ITER (International Thermonuclear Experimental Reactor) is currently in design phase of the nuclear fusion research project, which is the world's largest experimental tokamak reactor. Process of plasma generation in the Vacuum Vessel requires an ultra-high quality of vacuum. To meet those requirements the Vacuum Vessel and adjacent diagnostic systems are exposed to elevated temperature after its assembly to outgas all volatile surface contaminants. The baking temperature peaks at 240°C for up to 24hours. On the other side most of diagnostic instruments and detectors adjacent to the Vacuum Vessel, which are exposed to the same conditions, require much lower temperature during measurement and slightly higher temperature in a stand-by mode. The strictest conditions are defined for liquid scintillators, which require the working temperature around 20°C and the temperature of destruction several degrees higher. In order to keep diagnostic instruments within required temperature range, a heat shield with a heat removal is necessary. The temperature range is often ± 2°C or even more narrow in time and space allotted for detectors.

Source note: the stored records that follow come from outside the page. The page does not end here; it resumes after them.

(** * Verification of [src/extract_info.py]

    A shallow embedding of the extraction pipeline of the flood-report
    extractor: the disaster classifier, the numeric fact extractor, the
    regex location extractor, the contextual location categorizer, the
    location merger, the event date resolver and the driver
    ([process_article], [main]), together with the fragment of Python's
    [re] module and of spaCy's [Doc]/[Span] interface that these functions
    use.

    Conventions.
    - A Python [str] is a [string]; a character is a code point below 256
      (ASCII, with the Latin-1 reading of the upper half).
    - [list(set(xs))] is [elements (list_to_set xs)]: a duplicate-free
      listing of the members of [xs] in an order that is fixed but carries
      no meaning, as in Python.  Statements about such lists only speak
      about membership. *)

From Stdlib Require Import ZArith Ascii.
From stdpp Require Import gmap strings pretty list.

Local Open Scope string_scope.
Local Open Scope list_scope.
Local Open Scope nat_scope.

(** ** Python string primitives *)

Module Str.

Definition code (c : ascii) : N := N_of_ascii c.

Definition in_range (lo hi : N) (c : ascii) : bool :=
  ((lo <=? code c) && (code c <=? hi))%N.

Due to space limitations only a thin multilayer solution, including vacuum layers, can be considered. Preliminary calculations indicate that to meet the above defined requirements, only a water jacket as the heat shield can be efficient enough to keep detectors at the required temperature level and within defined range. An additional multilayer vacuum insulation can significantly decrease the cooling demand for the water jacket cooling system. The aim of proposed paper is to find an optimal structure of the insulation thermal shield, based on the water jacket solution by using the CFD simulation in ANSYS Fluent software. Moreover an extended Parametric Analysis is carried out and discussed. The Surface-to-Surface (S2S) model is applied to simulate heat transfer by radiation. In addition the paper contains a discussion about multilayer solutions, characterized by a high thermal resistance, and dedicated particularly for vacuum transfer lines with high temperature difference.